Every year at this time I am motivated to organize, set my goals for the upcoming year, clear out the old and bring in the new.  New thoughts, new ideas, new organizing tools, ultimately, a new me.  Reinventing, rejuvenating, this time of year inspires me like nothing else.  So I thought I would share a few things that I do and perhaps you can share some inspirations that you have too.





Here are some of the things I did and I am working on:
  • On January 1st, I write down my goals to share with a select few people that love and believe in me.  I am still working on this one, but it sure is exciting to contemplate your own potential!

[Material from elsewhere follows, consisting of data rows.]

(** ** Facts *)

Section facts.
Context {CA : CidrApi} {U : UuidApi} {PA : ProtoApi} {J : JwtApi} {P B C : Type}.
Context {PC : CacheApi P PeerId entry} {BC : CacheApi B (SocketAddr * NetworkId) PeerId}.
Context {CH : ChannelApi C (SocketAddr * NoeioPacket.NoeioPacket)} {CL : ChannelLaws C (SocketAddr * NoeioPacket.NoeioPacket)}.
Context (secret : string).
Implicit Types (m : PeerManager P B) (s : ConnectionManager (P := P) (B := B) (C := C)).

Lemma run_snoc {X T} (f : X → T → X * list Datagram) x ts t :
  run f x (ts ++ [t]) = ((f (run f x ts).1 t).1, (run f x ts).2 ++ (f (run f x ts).1 t).2).
Proof.
  unfold run. rewrite foldl_app. cbn [foldl]. destruct (foldl _ _ ts) as [x' sent]. cbn [fst snd].
  by destruct (f x' t).
Qed.

Definition accepts (x : list byte * SocketAddr) (v : SocketAddr * NoeioPacket.NoeioPacket) : Prop :=
  handle_udp_recv x.1 x.2 = Ok v.

(** Handling what the socket task accepted is handling the datagram. *)
Lemma accepted_whole m now unix x v : accepts x v →
  on_datagram m now unix secret x.1 x.2 = packet_recv m now unix secret v.1 v.2.
Proof. unfold accepts, on_datagram. intros ->. by destruct v. Qed.

(** The events of a run and the datagrams that still wait. *)
Definition explains m s ts sent (evs : list Event) q : Prop :=
  run (atomic secret) m evs = (peer_manager s, sent) ∧
  Forall2 accepts q (pending (channel s)) ∧
  handled evs ++ q `sublist_of` arrived ts ∧ besides evs = backs ts.

Lemma handled_snoc evs e : handled (evs ++ [e]) = handled evs ++ handled [e].
Proof. apply omap_app. Qed.
Lemma besides_snoc evs e : besides (evs ++ [e]) = besides evs ++ besides [e].
Proof. apply omap_app. Qed.
Lemma arrived_snoc ts t : arrived (ts ++ [t]) = arrived ts ++ arrived [t].
Proof. apply omap_app. Qed.
Lemma backs_snoc ts t : backs (ts ++ [t]) = backs ts ++ backs [t].
Proof. apply omap_app. Qed.

Lemma explained_turn m s ts sent evs q t : explains m s ts sent evs q →
  ∃ evs' q', explains m (turn secret s t).1 (ts ++ [t]) (sent ++ (turn secret s t).2) evs' q'.
Proof.
  intros (Hr & Hq & Hs & Hb). destruct t as [data addr|now unix|t]; cbn [turn].
  - exists evs. unfold handle_connect, explains. rewrite arrived_snoc, backs_snoc, !app_nil_r.
    destruct (handle_udp_recv data addr) as [v|] eqn:Hv; cbn [fst snd]; rewrite ?app_nil_r.
    + exists (drop (Datatypes.S (length (pending (channel s))) - capacity (channel s)) (q ++ [(data, addr)])).
      cbn [peer_manager channel]. destruct (law_send (channel s) v) as (_ & -> & _). split_and!; [done| | |done].
      * apply Forall2_drop. by apply Forall2_app; [|constructor; [|constructor]].
      * trans (handled evs ++ (q ++ [(data, addr)])); [apply sublist_app; [done|apply sublist_drop]|].
        rewrite app_assoc. by apply sublist_app.
    + exists q. split_and!; try done. apply sublist_inserts_r. exact Hs.
  - unfold handle_packet_recv. pose proof (law_recv (channel s)) as Hl. unfold explains.
    rewrite arrived_snoc, backs_snoc. cbn [arrived backs omap list_omap]. rewrite !app_nil_r.
    destruct (chan_recv (channel s)) as [[c [[addr packet]|]]|].
    + destruct Hl as (_ & _ & Hp & _). rewrite Hp in Hq. apply Forall2_cons_inv_r in Hq as (x & q' & Hx & Hq & ->).
      exists (evs ++ [Whole now unix x.1 x.2]), q'. rewrite run_snoc, Hr. cbn [fst snd atomic].
      rewrite (accepted_whole _ _ _ _ _ Hx). cbn [fst snd].
      destruct (packet_recv _ _ _ _ _ _) as [m' out]. cbn [fst snd peer_manager channel].
      rewrite handled_snoc, besides_snoc. cbn [handled besides omap list_omap]. rewrite app_nil_r, <-app_assoc.
      split_and!; try done. destruct x. exact Hs.
    + destruct Hl as (_ & _ & Hp & _). exists evs, q. cbn [fst snd peer_manager channel]. rewrite Hp, app_nil_r. by split_and!.
    + exists evs, q. cbn [fst snd]. rewrite app_nil_r. by split_and!.
  - exists (evs ++ [Beside t]), q. unfold explains. rewrite run_snoc, Hr, handled_snoc, besides_snoc, arrived_snoc, backs_snoc.
    cbn [fst snd atomic handled besides arrived backs omap list_omap]. rewrite !app_nil_r, Hb.
    destruct (background (peer_manager s) t) as [m' out]. by split_and!.
Qed.
(** ** Properties *)

(** C40. The current relay is the fastest one that answers: after every ranking turn
    it is a resolvable relay of the list, none measured being faster; with none
    measured it is the first resolvable one; it is absent only when none resolves.
    An answered ping sets the entry's round trip and clears its misses; without
    answers the measurement stands until the third consecutive miss, which erases it
    and wakes the ranking once, and only once however long the silence lasts. *)
Theorem derper_ranking :
  (∀ m, let m' := DerperManager.rank_turn m in
     (DerperManager.current m' = None ↔
        ∀ e, e ∈ DerperManager.entries m → DerperEntry.addr e = None) ∧
     (∀ r, DerperManager.current m' = Some r →
        ∃ e, e ∈ DerperManager.entries m ∧ DerperEntry.resolved e = Some r ∧
          ∀ e' t', e' ∈ DerperManager.entries m → DerperEntry.addr e' ≠ None →
            DerperEntry.rtt e' = Some t' → ∃ t, r_rtt_ms r = Some t ∧ t ≤ t')) ∧
  (∀ e ts pongs elapsed, ts ≠ U64_UNSET → ts ∈ pongs →
     let r := round e ts pongs (DerperEntry.Received elapsed) in
     DerperEntry.rtt_ms r.1 = elapsed ∧ DerperEntry.misses r.1 = 0 ∧ r.2 = true) ∧
  (∀ e rounds, DerperEntry.misses e = 0 →
     Forall (λ '(ts, pongs, o), missed ts pongs o) rounds →
     let r := silence e rounds in
     DerperEntry.rtt_ms r.1 = (if (length rounds <? 3)%nat then DerperEntry.rtt_ms e else U64_UNSET) ∧
     r.2 = (if (length rounds <? 3)%nat then 0 else 1)%nat).
Proof.
  split; [intros m; split|split].
  - unfold DerperManager.rank_turn. cbn [DerperManager.current]. rewrite best_None.
    unfold DerperEntry.resolved. split; intros Hall e He; specialize (Hall e He).
    + by destruct (DerperEntry.addr e).
    + by rewrite Hall.
  - intros r Hr. unfold DerperManager.rank_turn in Hr. cbn [DerperManager.current] in Hr.
    pose proof (best_spec (DerperManager.entries m)) as Hb.
    destruct (min_by_key fst (measured _)) as [[t r']|].
    + destruct Hb as (Heq & (e & He & Ht & Hres)%elem_measured & Hle). rewrite Heq in Hr. injection Hr as ->.
      exists e. split; [done|]. split; [done|]. intros e' t' He' Ha' Ht'. exists t. split.
      * unfold DerperEntry.resolved in Hres. destruct (DerperEntry.addr e); [|done].
        injection Hres as <-. exact Ht.
      * destruct (DerperEntry.resolved e') as [r'|] eqn:Hr'.
        -- apply (Hle t' r'). apply elem_measured. eauto.
        -- unfold DerperEntry.resolved in Hr'. by destruct (DerperEntry.addr e').
    + destruct Hb as [Heq Hnone]. rewrite Heq in Hr. apply head_omap_Some in Hr as (e & He & Hres).
      exists e. split; [done|]. split; [done|]. intros e' t' He' Ha' Ht'. exfalso.
      destruct (DerperEntry.resolved e') as [r'|] eqn:Hr'.
      * assert ((t', r') ∈ measured (DerperManager.entries m)) as Hin by (apply elem_measured; eauto).
        rewrite Hnone in Hin. by apply not_elem_of_nil in Hin.
      * unfold DerperEntry.resolved in Hr'. by destruct (DerperEntry.addr e').
  - intros e ts pongs elapsed Hu Hin. cbn zeta. by rewrite round_answered.
  - intros e rounds Hz Hr. cbn zeta.
    destruct (silence_spec e rounds) as (_ & Hrtt & Hn & _); [rewrite Hz; split; [done|reflexivity]|done|].
    rewrite Hrtt, Hn, Hz. unfold MAX_PROBE_MISSES. cbn [Z.ltb Z.compare andb].
    destruct (Z.leb_spec 3 (0 + Z.of_nat (length rounds))), (Nat.ltb_spec (length rounds) 3); (done || lia).
Qed.
(* ===== verification/Daemon.v ===== *)
(** [noeio/src/daemon.rs], [daemon/nic.rs] and the interface scans of
    [daemon/routes.rs]: the daemon that ties the node together. Each definition is
    one turn of a task or one call; a turn returns the datagrams it puts on the
    socket. The socket is reliable or not per datagram ([send_ok]); the STUN codec
    and the host's interfaces are parameters. *)

From Stdlib Require Import ZArith Lia.
From Stdlib Require Import Strings.Byte Strings.String.
From stdpp Require Import base list strings gmap fin_maps sets.
From S2P Require Import Prelude Text NetTypes CidrModel HostInfo Packet HostCodec CodecModel Routes RoutingTable.
From S2P Require Import Reconcile Session Wireguard Peer DerperClient.

Local Open Scope Z_scope.

Definition MAX_BUFFER_SIZE : nat := 2048.
(** In milliseconds. *)
Definition WG_TIMER_TICK_MILLIS : Z := 250.

Notation Datagram := (SocketAddr * list byte)%type (only parsing).

(** ** [daemon/nic.rs] *)

(** The part of a [VirtualNic] the daemon uses, with the packets written to it. *)
Record VirtualNic : Type := MkNic {
  nic_ip : IpAddr;
  tun_name : string;
  tun_index : Z;
  written : list (list byte);
}.

Module NicManager.
(** Keyed by our own peer id in the network of the nic. *)
Definition NicManager : Type := gmap PeerId VirtualNic.

Definition new : NicManager := ∅.
Definition register (m : NicManager) (id : PeerId) (nic : VirtualNic) : NicManager := <[id := nic]> m.
Definition get (m : NicManager) (id : PeerId) : option VirtualNic := m !! id.
Definition remove (m : NicManager) (id : PeerId) : NicManager * option VirtualNic :=
  (delete id m, m !! id).
Definition contains (m : NicManager) (id : PeerId) : bool := bool_decide (is_Some (m !! id)).
Definition peers (m : NicManager) : list PeerId := (map_to_list m).*1.
Definition ips (m : NicManager) : list IpAddr := map nic_ip (map_to_list m).*2.
Definition interfaces (m : NicManager) : list (PeerId * string) :=
  map (λ '(id, nic), (id, tun_name nic)) (map_to_list m).
(** [nic.writer.write(packet)]: failures are only logged. *)
Definition write (m : NicManager) (id : PeerId) (packet : list byte) : NicManager :=
  alter (λ n, MkNic (nic_ip n) (tun_name n) (tun_index n) (written n ++ [packet])) id m.
End NicManager.
Notation NicManager := NicManager.NicManager.

(** ** What the host says about its interfaces *)

(** [pnet::datalink::NetworkInterface]. *)
Record NetworkInterface : Type := MkInterface {
  if_name : string;
  if_is_loopback : bool;
  if_ips : list (IpAddr * Z);
}.

Section host.
Context {CA : CidrApi}.

(** [routes::local_lans] (the unix build) over the interfaces found. *)
Definition local_lans_of (interfaces : list NetworkInterface) (exclude : list IpAddr) : list Cidr :=
  List.filter (λ c, cidr_prefix_len c <? 32)
    (omap (λ '(ip, prefix), match ip with
                            | IpV4 v4 => if decide (IpV4 v4 ∈ exclude) then None
                                         else Some (cidr_network (cidr_new v4 prefix))
                            | IpV6 _ => None
                            end)
      (flat_map if_ips (List.filter (λ i, negb (if_is_loopback i)) interfaces))).

(** [report_local_addrs]; [primary] is the source address the OS would use toward
    the relay. *)
Definition ip_is_loopback (i : IpAddr) : bool :=
  match i with IpV4 v4 => ipv4_is_loopback v4 | IpV6 v6 => v6 =? 1 end.
Definition socket_addr_new (ip : IpAddr) (port : Z) : SocketAddr :=
  match ip with IpV4 v4 => SockV4 v4 port | IpV6 v6 => SockV6 v6 port 0 0 end.
Definition report_local_addrs (port : Z) (primary : option IpAddr) (overlay_ips : list IpAddr) :
    list SocketAddr :=
  match primary with
  | Some ip => if negb (ip_is_loopback ip) && negb (bool_decide (ip ∈ overlay_ips))
               then [socket_addr_new ip port] else []
  | None => []
  end.
End host.

(** The attributes of a STUN message as far as they are told apart. *)
Inductive Attribute : Type :=
  | MappedAddress (a : SocketAddr) | XorMappedAddress (a : SocketAddr) | OtherAttribute.

(** [stun_codec]: [None] when the bytes are no STUN message, [Some None] for a broken
    one, and otherwise its attributes. *)
Class StunApi : Type := {
  stun_decode : list byte → option (option (list Attribute));
}.

Fixpoint parse_mapped_addr (attributes : list Attribute) : option SocketAddr :=
  match attributes with
  | [] => None
  | (MappedAddress a | XorMappedAddress a) :: _ => Some a
  | OtherAttribute :: l => parse_mapped_addr l
  end.

Module NoeioDaemon.
Section daemon.
Context {CA : CidrApi} {U : UuidApi} {KA : KeyApi} {TA : TunnApi} {PA : ProtoApi} {IW : Ipv4Wire}.
Context {ST : StunApi} {S : Type} {TS : TunnelSession S} {SO : SessionOpen S}.
(** Whether the socket takes a datagram. *)
Context (send_ok : SocketAddr → list byte → bool).

(** [wake] is the permit of the reconciler's [Notify]. *)
Record NoeioDaemon : Type := MkDaemon {
  nics : NicManager;
  derper : DerperManager;
  host_info : option HostInfo;
  router : Router.Router (P := Peer.Peer S);
  wake : bool;
  advertised : list Cidr;
  control_plane : list IpAddr;
  decisions : list Decision;
  allowed_ips_drops : gmap PeerId Z;
  accept_routes : bool;
}.

Definition set_nics (d : NoeioDaemon) (n : NicManager) : NoeioDaemon :=
  MkDaemon n (derper d) (host_info d) (router d) (wake d) (advertised d) (control_plane d)
    (decisions d) (allowed_ips_drops d) (accept_routes d).
Definition set_derper (d : NoeioDaemon) (m : DerperManager) : NoeioDaemon :=
  MkDaemon (nics d) m (host_info d) (router d) (wake d) (advertised d) (control_plane d)
    (decisions d) (allowed_ips_drops d) (accept_routes d).
Definition set_host (d : NoeioDaemon) (h : option HostInfo) : NoeioDaemon :=
  MkDaemon (nics d) (derper d) h (router d) (wake d) (advertised d) (control_plane d)
    (decisions d) (allowed_ips_drops d) (accept_routes d).
Definition set_router (d : NoeioDaemon) (r : Router.Router (P := Peer.Peer S)) : NoeioDaemon :=
  MkDaemon (nics d) (derper d) (host_info d) r (wake d) (advertised d) (control_plane d)
    (decisions d) (allowed_ips_drops d) (accept_routes d).
Definition notify (d : NoeioDaemon) : NoeioDaemon :=
  MkDaemon (nics d) (derper d) (host_info d) (router d) true (advertised d) (control_plane d)
    (decisions d) (allowed_ips_drops d) (accept_routes d).
Definition set_drops (d : NoeioDaemon) (m : gmap PeerId Z) : NoeioDaemon :=
  MkDaemon (nics d) (derper d) (host_info d) (router d) (wake d) (advertised d) (control_plane d)
    (decisions d) m (accept_routes d).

  • This year, after 7 years in business, I finally made a mission statement for Balance Design (with the help of my creative hubby and a 10 hour car ride).  I will share that in my next blog entry....the suspense!
  • With the help of my unwilling kids, I went through each of their rooms and collected toys for some less fortunate friends in Nepal.  Then we organized what they have to include their new shiny stuff from Santa.  They each told me how they wanted to modify and redecorate their rooms this year.  Jack wants a loft bed and Allie "simply" wants new colors....(to be continued in another blog)
  • I put up a small Command Central in my kitchen.  This included an erasable calender for the week, a pegboard for invitations, some magnets and a shelf to hold a calender and phone numbers.  Total cost:  $35.00 and some pleading of my hubby to put it up. 
  • I am working on feeding my family in a healthy, less processed food and sweets, less meat way.  So I am trying to find some ways to meal plan, grocery shop and cook in a less time consuming way.  Any ideas would be welcomed!
I wish you all a happy, prosperous and meaningful 2010 and I am looking forward to the journey together!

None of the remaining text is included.